TASK ITEM — Once the line containing "rq_payer_id rq ∉" is found in the entries below, restate it and each following line word for word, stopping after the line containing "xv_total_minor := rq_total_minor".

■ ■ ■ ■

(** ** Requests *)

(** [HouseholdAccounts.__post_init__] *)
Definition HouseholdAccounts_new `{UnicodeData} (revision : Z) (ids : list ustr)
  : res HouseholdAccounts :=
  _ ← raise_if (revision < 1 \/ ~ (1 <= Z.of_nat (length ids) <= MAX_HOUSEHOLD_MEMBERS) \/
                ~ NoDup ids \/ ~ Forall _identifier ids)
        (ValueError "invalid_household_accounts");
  Ok {| ha_revision := revision; ha_ids := ids |}.

Definition scope_ `{UnicodeData} (core_id home_id : ustr) : res unit :=
  raise_if (~ _identifier core_id \/ ~ _identifier home_id) (ApiError "invalid_request" 400).

Definition authorize (actor : Principal) (members : HouseholdAccounts) : res unit :=
  raise_if (p_role actor <> Admin /\ u (p_id actor) ∉ ha_ids members) (ApiError "forbidden" 403).

(** [[{..., "amount_minor": base + (index < remainder)} for index, identifier in enumerate(participants)]] *)
Definition split_shares (total : Z) (participants : list ustr) : list ExpenseShare :=
  let n := Z.of_nat (length participants) in
  let base := total / n in
  let remainder := total mod n in
  imap (fun index identifier =>
          {| account_id := identifier;
             amount_minor := base + if decide (Z.of_nat index < remainder) then 1 else 0 |})
       participants.

Section requests.
Context `{UnicodeData}.
(** [hashlib.sha256(self._canonical(value)).hexdigest()] *)
Variable sha256_hex : jval -> string.

(** Encoding a title that holds a lone surrogate raises
    [UnicodeEncodeError]; identifiers are alphanumeric and hold none. *)
Definition request_ (rq : ExpenseRequest) (members : HouseholdAccounts)
  : res (ExpenseValue * string) :=
  _ ← raise_if (rq_expected_ledger_revision rq < 1 \/
                ~ (1 <= Z.of_nat (length (str_strip (rq_title rq))) <= MAX_TITLE_LENGTH) \/
                dict_get CURRENCY_SCALES (rq_currency rq) = None \/
                ~ (1 <= rq_total_minor rq <= MAX_TOTAL_MINOR) \/
                ~ _identifier (rq_payer_id rq) \/
                ~ (1 <= Z.of_nat (length (rq_participant_ids rq)) <= MAX_ACCOUNTS) \/
                ~ NoDup (rq_participant_ids rq) \/
                ~ Forall (fun i => i ∈ ha_ids members) (rq_participant_ids rq) \/
                rq_payer_id rq ∉ ha_ids members)
        (ApiError "invalid_request" 400);
  let participants := py_sorted ustr_le (rq_participant_ids rq) in
  let shares := split_shares (rq_total_minor rq) participants in
  let title := str_strip (rq_title rq) in
  scale ← require_some (dict_get CURRENCY_SCALES (rq_currency rq)) KeyError;
  let value :=
    {| xv_title := title; xv_currency := rq_currency rq; xv_currency_scale := scale;
       xv_total_minor := rq_total_minor rq; xv_payer_id := rq_payer_id rq; xv_shares := shares;
       xv_members_revision := ha_revision members |} in
  _ ← raise_if (existsb is_surrogate title = true) (ValueError "surrogates_not_allowed");
  Ok (value, sha256_hex (request_json (rq_expected_ledger_revision rq) value)).
End requests.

■ ■ ■ ■

EXPECTED OUTPUT —
                rq_payer_id rq ∉ ha_ids members)
        (ApiError "invalid_request" 400);
  let participants := py_sorted ustr_le (rq_participant_ids rq) in
  let shares := split_shares (rq_total_minor rq) participants in
  let title := str_strip (rq_title rq) in
  scale ← require_some (dict_get CURRENCY_SCALES (rq_currency rq)) KeyError;
  let value :=
    {| xv_title := title; xv_currency := rq_currency rq; xv_currency_scale := scale;
       xv_total_minor := rq_total_minor rq; xv_payer_id := rq_payer_id rq; xv_shares := shares;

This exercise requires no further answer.